Magnesium-catalysed nitrile hydroboration

Weetman, Catherine and Anker, Mathew D. and Arrowsmith, Merle and Hill, Michael S. and Kociok-Köhn, Gabriele and Liptrot, David J. and Mahon, Mary F. (2016) Magnesium-catalysed nitrile hydroboration. Chemical Science, 2016 (1). pp. 628-641. ISSN 2041-6520 (

[thumbnail of Weetman-etal-CS2016-Magnesium-catalysed-nitrile-hydroboration]
Text. Filename: Weetman_etal_CS2016_Magnesium_catalysed_nitrile_hydroboration.pdf
Final Published Version
License: Creative Commons Attribution 4.0 logo

Download (1MB)| Preview


A β-diketiminato n-butylmagnesium complex is presented as a selective precatalyst for the reductive hydroboration of organic nitriles with pinacolborane (HBpin). Stoichiometric reactivity studies indicate that catalytic turnover ensues through the generation of magnesium aldimido, aldimidoborate and borylamido intermediates, which are formed in a sequence of intramolecular nitrile insertion and inter- and intramolecular B–H metathesis events.
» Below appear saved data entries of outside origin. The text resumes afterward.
(** ** The sequential operations *)

Lemma WakeList_spec fuel head g l :
  chain (wg_next g) head l → (length l ≤ fuel)%nat →
  ∃ m, WakeList fuel head g = Some (l, set_next m g).
Proof.
  intros Hc. pose proof (chain_NoDup _ _ _ Hc) as Hnd. unfold chain in Hc.
  revert head g l Hc Hnd. induction fuel as [|fuel IH]; intros head g l Hc Hnd Hf.
  - destruct l; [|simpl in Hf; lia]. simpl in Hc. subst head. exists (wg_next g). by destruct g.
  - destruct l as [|x l]; simpl in Hc.
    + subst head. exists (wg_next g). by destruct g.
    + destruct Hc as (-> & Hx & Hc). apply NoDup_cons in Hnd as [Hxl Hnd]. simpl.
      rewrite (proj2 (Z.eqb_neq _ _)) by done.
      destruct (IH (next_of (wg_next g) x) (set_next (<[x := 0]> (wg_next g)) g) l) as [m ->].
      * simpl. by apply lseg_insert.
      * done.
      * simpl in Hf. lia.
      * exists m. done.
Qed.

Lemma kick_all ws g :
  let g' := foldl (λ g w, KickWaitWord w g) g ws in
  wg_n g' = wg_n g ∧ wg_waking g' = wg_waking g ∧ taskWaiters g' = taskWaiters g ∧
  threadWaiter g' = threadWaiter g ∧ blockedThreads g' = blockedThreads g ∧ wg_next g' = wg_next g ∧
  (∀ w, w ∈ ws ∨ wg_words g !! w = Some kWaitKicked → wg_words g' !! w = Some kWaitKicked).
Proof.
  revert g. induction ws as [|x ws IH]; intros g; simpl.
  - split_and!; try done. intros w [Hw|Hw]; [by apply elem_of_nil in Hw|done].
  - destruct (IH (KickWaitWord x g)) as (-> & -> & -> & -> & -> & -> & Hk). split_and!; try done.
    intros w Hw. apply Hk. simpl. destruct (decide (x = w)) as [->|Hne].
    + right. by rewrite lookup_insert_eq.
    + rewrite lookup_insert_ne by done. set_solver.
Qed.

Lemma WakeAll_spec fuel g l :
  chain (wg_next g) (taskWaiters g) l → (length l ≤ fuel)%nat →
  ∃ g', WakeAll fuel true g = Some (l, g') ∧ wg_n g' = clear_waiter (wg_n g) ∧
    wg_waking g' = wg_waking g - 1 ∧ taskWaiters g' = 0 ∧ blockedThreads g' = [] ∧
    ∀ w, w ∈ blockedThreads g ∨ (w = threadWaiter g ∧ w ≠ 0) → wg_words g' !! w = Some kWaitKicked.
Proof.
  intros Hc Hf. unfold WakeAll. cbn [threadWaiter set_blocked taskWaiters]. set (g1 := set_waking _ _).
  destruct (kick_all (blockedThreads g) g1) as (H1 & H2 & H3 & H4 & H5 & H6 & H7).
  simpl in H1, H2, H3, H5, H6. set (g2 := foldl _ g1 _) in *.
  set (g3 := if threadWaiter g =? 0 then g2 else KickWaitWord (threadWaiter g) g2).
  assert (Hg3 : wg_n g3 = wg_n g2 ∧ wg_waking g3 = wg_waking g2 ∧ taskWaiters g3 = taskWaiters g2 ∧
    blockedThreads g3 = blockedThreads g2 ∧ wg_next g3 = wg_next g2 ∧
    (∀ w, w ∈ blockedThreads g ∨ (w = threadWaiter g ∧ w ≠ 0) → wg_words g3 !! w = Some kWaitKicked)).
  { unfold g3. destruct (threadWaiter g =? 0) eqn:Ht.
    - apply Z.eqb_eq in Ht. split_and!; try done. intros w [Hw|[-> Hne]]; [auto|done].
    - split_and!; try done. intros w Hw. simpl. destruct (decide (threadWaiter g = w)) as [->|Hne].
      + by rewrite lookup_insert_eq.
      + rewrite lookup_insert_ne by done. destruct Hw as [Hw|[-> _]]; [auto|done]. }
  destruct Hg3 as (E1 & E2 & E3 & E4 & E5 & E6).
  destruct (WakeList_spec fuel (taskWaiters g) g3 l) as [m Hm]; [by rewrite E5, H6|done|].
  exists (set_next m g3). split; [exact Hm|]. simpl. rewrite E1, E2, E3, E4. by split_and!.
Qed.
Kinetic studies highlight variations in mechanism for the catalytic dihydroboration of alkyl nitriles, aryl nitriles bearing electron withdrawing (Ar(EWG)CN) and aryl nitriles bearing electron donating (Ar(EDG)CN) substitution patterns. Kinetic isotope effects (KIEs) for catalysis performed with DBpin indicate that B–H bond breaking and C–H bond forming reactions are involved in the rate determining processes during the dihydroboration of alkyl nitriles and Ar(EDG)CN substrates, which display divergent first and second order rate dependences on [HBpin] respectively. In contrast, the hydroboration of Ar(EWG)CN substrates provides no KIE and HBpin is not implicated in the rate determining process during catalysis. Irrespective of these differences, a common mechanism is proposed in which the rate determining steps are deduced to vary through the establishment of several pre-equilibria, the relative positions of which are determined by the respective stabilities of the dimeric and monomeric magnesium aldimide and magnesium aldimidoborate intermediates as a result of adjustments to the basicity of the nitrile substrate. More generally, these observations indicate that homogeneous processes performed under heavier alkaline earth catalysis are likely to demonstrate previously unappreciated mechanistic diversity.